Many people assume that life insurance is unnecessary in retirement but that kind of thinking ignores the fact that life insurance is, for some, an important part of financial planning. Here are some important things to consider before you call and cancel your life insurance policy.
1. The tax benefits.
If you set up your life insurance policy correctly, you can use it to provide a tax-free inheritance to your beneficiary. To take advantage of this tax benefit, the policy must name the owner as the beneficiary. For example, my life insurance policy has my husband listed as both the owner and the beneficiary of the policy, even though it’s my life that’s insured. Listing myself as the owner of the policy would make it part of my estate and therefore subject to estate taxes.
However, with my husband listed as the owner and beneficiary of the policy the money will be passed on to him tax-free. The one caveat here is the fact that the owner of the policy has all of the rights to the policy. So only take this approach with a beneficiary you deeply trust.

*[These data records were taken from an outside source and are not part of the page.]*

(** * The export engine of cvs-fast-export, embedded in Rocq

    This development follows the export engine (the file that holds
    [export_blob], [compute_parent_links], [export_commit],
    [canonicalize] and [export_commits]) function by function.

    - C integers are [Z]; the one place where the source narrows a wide
      value to [int] ([compare_commit]) has its wrap-around written out.
    - Objects that the C code shares by pointer (file revisions, commits,
      branch heads) carry an address; their mutable fields ([serial],
      [other], [emitted]) live in a store keyed by that address.
    - The process-global variables ([markmap], [mark], [seqno], the blob
      directory, standard output, the error channel) are one [state]
      record threaded through an error monad.
    - Every [printf] call site of the source is one constructor of
      [event]; the output stream is the list of events written so far.
    - [serial_t] is declared outside this file; it is taken wide enough
      for every serial and mark of a run, so that the only bound on
      them is the check that [seqno_next] makes against
      [MAX_SERIAL_T].  [seqno] itself is an [int]: the model counts in
      [Z] and is the source as long as the counter is below [2^31];
      the theorems that count serials say so.
    - libc's [qsort] is a collaborator, known by what the C standard
      says of it; the order in which commits are exported in canonical
      mode is whatever it makes of the array.
    - The blob files of canonical mode are a map from serials to
      contents; the exits on a failing [mkdtemp], [mkdir] or [fopen]
      are left out, so that a run of the model that returns stands for
      a run on a file system that did not fail. *)

From Stdlib Require Import ZArith List String Ascii Lia Bool.
From Stdlib Require Import Sorting.Sorted Sorting.Permutation.
From stdpp Require Import base gmap strings list.

#[local] Set Warnings "-register-all".
#[local] Open Scope string_scope.
#[local] Open Scope list_scope.
#[local] Open Scope Z_scope.

(** ** C arithmetic and strings *)

(** [sizeof(int)] on the platforms the program is built for. *)
Definition sizeof_int : Z := 4.
Definition int_bits : Z := 8 * sizeof_int.

(** Conversion of a wide integer to [int]: the value is kept modulo
    [2^int_bits] and read as a two's complement number. *)
Definition to_int (z : Z) : Z :=
  (z + 2 ^ (int_bits - 1)) mod 2 ^ int_bits - 2 ^ (int_bits - 1).

Definition byte_of (c : ascii) : Z := Z.of_nat (nat_of_ascii c).

(** [strcmp]: the difference of the first pair of bytes that differ.  A
    C string ends at its first byte 0, so the end of a string counts as
    the byte 0 and nothing after a byte 0 is compared. *)
Fixpoint strcmp (a b : string) : Z :=
  match a, b with
  | EmptyString, EmptyString => 0
  | EmptyString, String y _ => 0 - byte_of y
  | String x _, EmptyString => byte_of x
  | String x a', String y b' =>
      if Ascii.eqb x y
      then (if byte_of x =? 0 then 0 else strcmp a' b')
      else byte_of x - byte_of y
  end.

(** [strlen], as a C integer. *)
Definition strlen (s : string) : Z := Z.of_nat (String.length s).

Definition newline : string := String "010"%char EmptyString.

(** Digits of [%o]. *)
Fixpoint octal_digits (fuel : nat) (n : Z) (acc : string) : string :=
  match fuel with
  | O => acc
  | S fuel' =>
      let acc' := String (ascii_of_nat (48 + Z.to_nat (n mod 8))) acc in
      if n / 8 =? 0 then acc' else octal_digits fuel' (n / 8) acc'
  end.

Definition print_octal (n : Z) : string :=
  octal_digits (S (Z.to_nat (Z.log2 n))) n EmptyString.

(** Digits of [%d] and [%zd]. *)
Fixpoint decimal_digits (fuel : nat) (n : Z) (acc : string) : string :=
  match fuel with
  | O => acc
  | S fuel' =>
      let acc' := String (ascii_of_nat (48 + Z.to_nat (n mod 10))) acc in
      if n / 10 =? 0 then acc' else decimal_digits fuel' (n / 10) acc'
  end.

Definition print_decimal (n : Z) : string :=
  if n <? 0
  then String "-"%char (decimal_digits (S (Z.to_nat (Z.log2 (- n)))) (- n) EmptyString)
  else decimal_digits (S (Z.to_nat (Z.log2 n))) n EmptyString.

(** What the C standard asks of the comparator handed to [qsort]: on
    the elements of the array it is a total order, the same whichever
    way round two elements are compared.  [cmp x y <= 0] puts [x] in
    front of [y]. *)
Definition consistent {A : Type} (cmp : A -> A -> Z) (l : list A) : Prop :=
  (forall x y, In x l -> In y l -> (cmp x y < 0 <-> 0 < cmp y x))
  /\ (forall x y z, In x l -> In y l -> In z l ->
        cmp x y <= 0 -> cmp y z <= 0 -> cmp x z <= 0).

(** ** Data model (the declarations the engine uses from [cvs.h]) *)

(** An interned name.  [atom] returns one pointer per string, so pointer
    equality of atoms is equality of strings. *)
Definition atom_t : Type := string.
Definition atom (s : string) : atom_t := s.
Definition atom_eqb (a b : atom_t) : bool := String.eqb a b.
Lemma byte_val_of (z : Z) : byte_val (byte_of z) = z mod 256.
Proof.
  unfold byte_val, byte_of.
  assert (Hr : 0 <= z mod 256 < 256) by (apply Z.mod_pos_bound; lia).
  destruct (Byte.of_N (Z.to_N (z mod 256))) as [b|] eqn:E.
  - apply Byte.to_of_N in E. rewrite E. lia.
  - apply Byte.of_N_None_iff in E. lia.
Qed.

Lemma byte_of_val (b : byte) : byte_of (byte_val b) = b.
Proof.
  unfold byte_of. pose proof (byte_val_range b) as Hr.
  rewrite Z.mod_small by lia. unfold byte_val.
  rewrite N2Z.id, Byte.of_to_N. reflexivity.
Qed.

Lemma byte_of_mod (z : Z) : byte_of (z mod 256) = byte_of z.
Proof.
  unfold byte_of. rewrite Z.mod_mod by lia. reflexivity.
Qed.

Lemma length_le_digits (k : nat) (n : Z) : length (le_digits k n) = k.
Proof.
  revert n. induction k as [|k IH]; intros n; simpl; [reflexivity|].
  now rewrite IH.
Qed.

Lemma int_from_bytes_little_range (b : bytes) :
  0 <= int_from_bytes_little b < 256 ^ Z.of_nat (length b).
Proof.
  induction b as [|x rest IH].
  - simpl. lia.
  - cbn [int_from_bytes_little length].
    rewrite Nat2Z.inj_succ, Z.pow_succ_r by lia.
    pose proof (byte_val_range x). lia.
Qed.

(** Decoding what [le_digits] wrote gives the number back, reduced to
    the width. *)
Lemma int_from_le_digits (k : nat) (n : Z) :
  int_from_bytes_little (le_digits k n) = n mod 256 ^ Z.of_nat k.
Proof.
  revert n. induction k as [|k IH]; intros n.
  - simpl. now rewrite Z.mod_1_r.
  - cbn [le_digits int_from_bytes_little].
    rewrite byte_val_of, IH, Nat2Z.inj_succ, Z.pow_succ_r by lia.
    rewrite Z.rem_mul_r by lia. reflexivity.
Qed.

Lemma le_digits_of_int (b : bytes) :
  le_digits (length b) (int_from_bytes_little b) = b.
Proof.
  induction b as [|x rest IH]; [reflexivity|].
  cbn [length le_digits int_from_bytes_little].
  pose proof (byte_val_range x) as Hx.
  set (r := int_from_bytes_little rest) in *.
  assert (Hm : (byte_val x + 256 * r) mod 256 = byte_val x).
  { replace (byte_val x + 256 * r) with (byte_val x + r * 256) by lia.
    rewrite Z.mod_add by lia. apply Z.mod_small. lia. }
  assert (Hd : (byte_val x + 256 * r) / 256 = r).
  { replace (byte_val x + 256 * r) with (byte_val x + r * 256) by lia.
    rewrite Z.div_add by lia. rewrite Z.div_small by lia. lia. }
  f_equal.
  - rewrite <- byte_of_mod, Hm. apply byte_of_val.
  - rewrite Hd. exact IH.
Qed.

2. Inheritance proceeds can be passed to beneficiaries outside of probate.
In addition to the tax advantages, don’t forget that life insurance proceeds are passed to beneficiaries outside of probate. By keeping your life insurance policy up to date after you retire, you ensure that your heirs will receive those benefits quickly, even if the rest of your estate is tied up in probate for months or even years. The probate process can take time, especially if you have a complex estate. This is particularly helpful for family members that might need an injection of cash to pay the taxes on the rest of your estate.
3. Life insurance can help maintain a dependent’s quality of life after you’re gone.
After your death, life insurance can help maintain your spouse’s or child’s quality of life. This is especially important for those individuals who have a spouse in assisted living or a child with special needs. If your retirement is partially funded by a pension or an annuity that’s solely in your name, you’ll need to determine if your spouse’s income is enough to cover every day expenses after your death. And, even if your spouse is eligible for a Social Security survivors benefit as a widow or widower, the entire household benefit may go down after your death.
4. Life insurance can be used to pay off your debt.
While many of us enter into retirement with no mortgage or other debts, not everyone is so lucky. If you’re carrying any debt, and particularly a mortgage, into your retirement, a life insurance policy can ensure your heirs are able to pay off the debt after you’re gone. A life insurance policy can make the difference between your spouse continuing to live at home or having to move and downsize after your death.